Regarding this right, the Supreme Court of Sri Lanka had a momentous occasion to shed more light on the right to freedom of expression in the case of Perera v. The Attorney General in the following language: “The Constitutional protection for speech and expression was fashioned to bring about political and social changes desired by the people. Freedom of speech and expression consists primarily not only in the liberty of the citizen to speak and write what he chooses, but in the liberty of the public to hear and read, what it needs. No one can doubt that if democracy is to work satisfactorily that the ordinary man and woman should feel that they have some share in Government”.
In this light therefore, that breathtaking and arresting dictum of Amua-Sekyi JSC in the case of New Patriotic Party v. Ghana Broadcasting Corporation [1993-94] 2 GLR 354—393 gains a full-blown legal grandeur. In that case, Amua-Sekyi JSC perfectly underscored the right to proffer divergent opinions thus: “History abounds with examples where those in authority were so sure they were right that they regarded dissent as subversive. The Reformation was preceded by the burning of heretics, and followed by the persecution of papists. The temptation to ride roughshod over the opinions of others must be resisted; for it is only by the free flow of ideas and discussion that error is exposed, truth vindicated and liberty preserved”.

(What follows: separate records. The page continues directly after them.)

(** * geospatial-unet: tiling, splitting, stitching and the U-Net topology

    A shallow embedding of [src/utils.py] ([cut_into_tiles], [split_tiles],
    [jahit_tiles]) and of [src/model.py] ([uncompiled_unet]), together with
    the properties the specification states about them.

    Conventions.
    - Python exceptions are values of [exn]; a function that may raise
      returns a [result].
    - A Python [dict] is an insertion-ordered association list with unique
      keys ([dict_set] overwrites in place, otherwise appends), because
      [jahit_tiles] depends on the iteration order ([next(iter(...))], and
      the last writer wins on overlapping blocks).
    - A NumPy array is a record of its [shape] and of its contents as nested
      lists; slicing clips at the array bounds and slice assignment
      broadcasts, as NumPy does.
    - Sizes and pixel offsets are natural numbers. *)

From Stdlib Require Import Reals Lra.
From stdpp Require Import base list.

(** ** Exceptions and the error monad *)

Abbreviation key := (nat * nat)%type.

Inductive exn : Type :=
  | StopIteration            (* next() on an exhausted iterator *)
  | KeyError (k : key)       (* dict lookup of a missing key *)
  | ValueError               (* range() step 0, broadcast failure, sklearn guard *)
  | IndexError               (* indexing a missing axis or channel *)
  | ShapeError.              (* Keras or TensorFlow rejects a tensor shape *)

Inductive result (A : Type) : Type :=
  | Ok (a : A)
  | Raise (e : exn).
Arguments Ok {A} a.
Arguments Raise {A} e.

#[global] Instance result_ret : MRet result := fun _ a => Ok a.
#[global] Instance result_bind : MBind result := fun _ _ f m =>
  match m with Ok a => f a | Raise e => Raise e end.

Fixpoint foldlM {S X : Type} (f : S -> X -> result S) (s : S) (l : list X)
  : result S :=
  match l with
  | [] => Ok s
  | x :: l => s' ← f s x; foldlM f s' l
  end.

(** ** Python [range(start, stop, step)] for non-negative arguments *)

Fixpoint range_aux (fuel i stop step : nat) : list nat :=
  match fuel with
  | 0 => []
  | S fuel => if decide (i < stop) then i :: range_aux fuel (i + step) stop step
              else []
  end.

(** [range()] raises [ValueError] when the step is zero. *)
Definition py_range (start stop step : nat) : result (list nat) :=
  if decide (step = 0) then Raise ValueError
  else Ok (range_aux (stop - start) start stop step).

(** ** Insertion-ordered dictionaries keyed by tile origins *)

Abbreviation dict V := (list (key * V)).

Section Dict.
Context {V : Type}.

Fixpoint dict_get (k : key) (d : dict V) : option V :=
  match d with
  | [] => None
  | (k', v) :: d => if decide (k = k') then Some v else dict_get k d
  end.

(** [d[k] = v] *)
Fixpoint dict_set (k : key) (v : V) (d : dict V) : dict V :=
  match d with
  | [] => [(k, v)]
  | (k', v') :: d => if decide (k = k') then (k, v) :: d
                     else (k', v') :: dict_set k v d
  end.

Definition dict_keys (d : dict V) : list key := d.*1.
Definition dict_values (d : dict V) : list V := d.*2.

(** [d[k]], raising [KeyError k] when [k] is missing. *)
Definition getitem (d : dict V) (k : key) : result V :=
  match dict_get k d with
  | Some v => Ok v
  | None => Raise (KeyError k)
  end.
End Dict.

(** ** NumPy arrays *)

Record ndarray3 (A : Type) : Type := Array3 {
  shape3 : nat * nat * nat;
  data3 : list (list (list A))
}.
Arguments Array3 {A} _ _.
Arguments shape3 {A} _.
Arguments data3 {A} _.

Record ndarray2 (A : Type) : Type := Array2 {
  shape2 : nat * nat;
  data2 : list (list A)
}.
Arguments Array2 {A} _ _.
Arguments shape2 {A} _.
Arguments data2 {A} _.

(** The contents agree with the recorded shape. *)
Definition wf3 {A} (a : ndarray3 A) : Prop :=
  let '(h, w, c) := shape3 a in
  length (data3 a) = h ∧
  Forall (λ row, length row = w ∧ Forall (λ px, length px = c) row) (data3 a).

Definition wf2 {A} (a : ndarray2 A) : Prop :=
  let '(h, w) := shape2 a in
  length (data2 a) = h ∧ Forall (λ row, length row = w) (data2 a).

In that same case, Francois JSC clearly enunciated that “the free exchange of views is necessary to give the electorate an opportunity to assess the performance of the government in power as against the potential of an opposition in the wilderness. It keeps a government on its toes and gives the neutral, apolitical citizen an opportunity to make up his mind either to consign the disenchanted noises he hears around, to mere rabid ranting that proceed from electoral defeat or give it the evocative distinction of demonstrating the quality that unfortunately missed the boat through bad electoral judgment, and therefore deserving of a second chance at the next ballot. In a truly democratic environment, this testing ground is a sine qua non to the survival of a free, pluralist society”.

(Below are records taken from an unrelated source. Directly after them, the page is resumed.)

(* ===== verification/_CoqProject ===== *)
-Q . S2P
Prelude.v
JsText.v
Json.v
SshKey.v
JsonParse.v
Domain.v
PageCursor.v
Ipv4.v
WorkflowStage.v
Saga.v
Events.v
PlanGate.v
EventValidation.v
Platform.v
JsonOrder.v
MessageCodec.v
KafkaConsumer.v
ProviderPort.v
Lifecycle.v
Capabilities.v
Executors.v
ExecutorSafety.v
ExecutorProgress.v
ExecutorFindings.v
WorkflowRegistry.v
WorkflowStore.v
Fencing.v
Inbox.v
CommandConsumer.v
ControlDb.v
AcceptStore.v
AcceptCreate.v
Reconciliation.v
Control.v
Projection.v
ControlHistory.v
Acceptance.v
ReadModel.v
ControlSafety.v
Addresses.v
Quota.v
DocumentHistory.v
ProjectionLimits.v
Published.v
Reads.v
ControlPlane.v
ApplicationSafety.v
ControlApi.v
ControlGrpc.v
ApiSafety.v
ConsoleClient.v
ConsoleRetry.v
EventCodec.v
Wire.v
Delivery.v
ProjectionConsumer.v
EventDelivery.v
SagaLogic.v
Ownership.v
Redaction.v
TerraformRunner.v
DirectClient.v
TerraformProvider.v
ProviderLogic.v
TerraformSafety.v
TerraformLimits.v
PurgeOverTerraform.v
TerraformStore.v
InventorySafety.v
TerraformOverStore.v
ProxmoxProvider.v
ProxmoxSafety.v
ProxmoxLimits.v
ProviderWire.v
ProviderOverProxmox.v
ConsoleBff.v
ConsoleSafety.v
FakeProvider.v
FakeSafety.v
ProviderFactory.v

Although these remarks were made in respect of the executive, same can be adopted mutatis mutandis in the context of the criticism of judges. In fact, Lord Russell in the Gray case referred to in Part 1 of this article clearly indicated that “Judges and courts are alike open to criticism, and if reasonable argument or expostulation is offered against any judicial act as contrary to law or the public good, no court could or would treat that as contempt of court”. In view of that, we ought to realize that judges are human and are prone to error. When they make mistakes as regards any proposition of law, ordinary prudence requires that in the interest of our democratic dispensation, such a decision be met with the prodigious criticism that it deserves. This should be done with the sole view that subsequent courts may not be persuaded by decisions of courts which are legally and jurisprudentially leaking and unjustifiable and to further ensure that they are consigned to their proper place.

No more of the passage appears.